(* ===== verification/CallOpExamples.v ===== *)
(** * A stack to try a call operation in

    belle-sip with what it has sent and received for memory, and with dialog
    states, session descriptions and reactions to choose. *)
From S2P Require Import Prelude Effects SalTypes Payload ReferenceLib ReferenceSdp SalMediaDescription SdpObjects SalSdp OfferAnswerEngine ChatTypes ChatExamples ErrorInfo SipTypes CallOpTypes CallOp.

#[export] Existing Instances ref_lib ref_sdp ref_ortp.

Definition no_split (s : string) (c : ascii) : list string := [s].

Definition request (method : string) (headers : list Header) (body : option string) : Message :=
  mkMessage method 0 None (Some bob) "call" 20 headers body.
Definition response (method : string) (code : Z) (headers : list Header) (body : option string) : Message :=
  mkMessage method code (Some "phrase"%string) None "call" 20 headers body.

(** What was sent or received on a transaction. *)
Fixpoint request_of (h : list SipEvent) (t : nat) : Message :=
  match h with
  | SendRequest u _ m :: h' | Received u m :: h' => if Nat.eqb t u then m else request_of h' t
  | _ :: h' => request_of h' t
  | [] => request "" [] None
  end.

Definition example_settings : SalSettings := {|
  mSessionExpiresEnabled := true; mSessionExpiresValue := 600; mSessionExpiresMin := 90;
  mSessionExpiresRefresher := RefresherUAS; mEnableSipUpdate := true; mSupportedTags := Some ["replaces"%string];
  mNoInitialRoute := false; mSupportedContentTypes := []; mUserAgent := "agent"; mediaDisabled := false;
  mOfferAnswerEngine := default_engine; mDefaultSdpHandling := SdpNormal; has_vfu_request := true;
|}.

(** No other operation is of interest. *)
Definition example_other : OtherOp := {|
  oo_dialog := Some DialogConfirmed; oo_target := carol; oo_replaces_value := "call;to-tag=a;from-tag=b";
  oo_last_response := None; oo_replaces := None; oo_referredBy := None;
|}.

(** [dialogs] gives the states of dialogs, [transactions] those of transactions,
    [pending] whether a request is pending, [acks] whether acknowledgements can be
    made; every session description that is read is [offer]. *)
Definition example_stack (dialogs : SipWorld -> nat -> DialogState) (transactions : nat -> TransactionState)
    (pending acks : bool) (offer : option belle_sdp_session_description)
    (reaction : SipWorld -> SipEvent -> list Entry) : SipStack := {|
  settings := fun _ => example_settings;
  dialog_state := dialogs; dialog_previous_state := dialogs; dialog_aborted_no_ack := fun _ _ => false;
  dialog_request_pending := fun _ _ => pending; dialog_last_transaction := fun _ _ => None;
  dialog_can_create := fun _ _ _ => negb pending;
  dialog_create_request := fun _ _ method => if pending then None else Some (request method [] None);
  dialog_create_queued_request := fun _ _ method => Some (request method [] None);
  dialog_create_request_from := fun _ _ m => Some m;
  dialog_create_queued_request_from := fun _ _ m => Some m;
  dialog_create_ack := fun _ _ _ => if acks then Some (request "ACK" [] None) else None;
  dialog_local_seq := fun _ _ => 20; dialog_local_party := fun _ _ => alice;
  provider_create_dialog := fun _ _ => Some 100%nat;
  transaction_state := fun _ t => transactions t;
  transaction_transient := fun _ t => bool_decide (transactions t <> TrTerminated);
  transaction_request := fun w t => request_of (sip_history w) t; transaction_response := fun _ _ => None;
  transaction_is_incoming_invite := fun _ _ => false;
  create_cancel := fun _ t =>
    if bool_decide (transactions t = TrProceeding) then Some (request "CANCEL" [] None) else None;
  send_result := fun _ _ _ => 0;
  uri_transport := fun _ => None; uri_is_secure := fun _ => false; uri_with_transport := fun _ a => a;
  listening_point := fun _ _ => true; udp_is_tunnel := fun _ => false; uri_with_secure := fun _ a => a;
  uri_with_lr := fun a => a; uri_without_port_and_transport := fun a => a; address_with_uri := fun _ uri => uri;
  address_domain := fun a => a; address_scheme := fun _ => "sip"%string;
  uri_parse := fun s => Some s; anonymous_address := "anonymous"%string; to_is_usable := fun _ => true;
  create_response := fun _ m code => response (msg_method m) code [] None;
  new_call_id := fun _ => "id"%string; add_authorization := fun _ _ _ => None;
  parse_sipfrag := fun _ => None; parse_response := fun _ => None; parse_replaces := fun _ => None;
  parse_sdp := fun _ => offer; print_sdp := fun _ => "sdp"%string;
  contentListToMultipart := fun l => hd empty_content l; multipartToContentList := fun c => [c];
  is_ipv6_text := fun _ => false; warning_text := fun _ _ => EmptyString; other_op := fun _ _ => example_other;
  redirect_result := fun _ => 0; sip_react := reaction; sip_fatal_aborts := true;
|}.

Definition quiet : SipWorld -> SipEvent -> list Entry := fun _ _ => [].

(** The states of every dialog and of every transaction. *)
Definition simple_stack (d : DialogState) (t : TransactionState) : SipStack :=
  example_stack (fun _ _ => d) (fun _ => t) false true None quiet.

(** An operation of a call between [alice] and [bob]. *)
Definition example_op (dir : OpDir) (st : OpState) : SalCallOp :=
  (SalCallOp_create SdpNormal false) <| mDir := dir |> <| mState := st |>
    <| mFromAddress := Some alice |> <| mToAddress := Some bob |>.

.....

» **TASK PROMPT**: Go through the records and pull out each line that includes the word "Definition".

» **RESULT**:
Definition no_split (s : string) (c : ascii) : list string := [s].
Definition request (method : string) (headers : list Header) (body : option string) : Message :=
Definition response (method : string) (code : Z) (headers : list Header) (body : option string) : Message :=
Definition example_settings : SalSettings := {|
Definition example_other : OtherOp := {|
Definition example_stack (dialogs : SipWorld -> nat -> DialogState) (transactions : nat -> TransactionState)
Definition quiet : SipWorld -> SipEvent -> list Entry := fun _ _ => [].
Definition simple_stack (d : DialogState) (t : TransactionState) : SipStack :=
Definition example_op (dir : OpDir) (st : OpState) : SalCallOp :=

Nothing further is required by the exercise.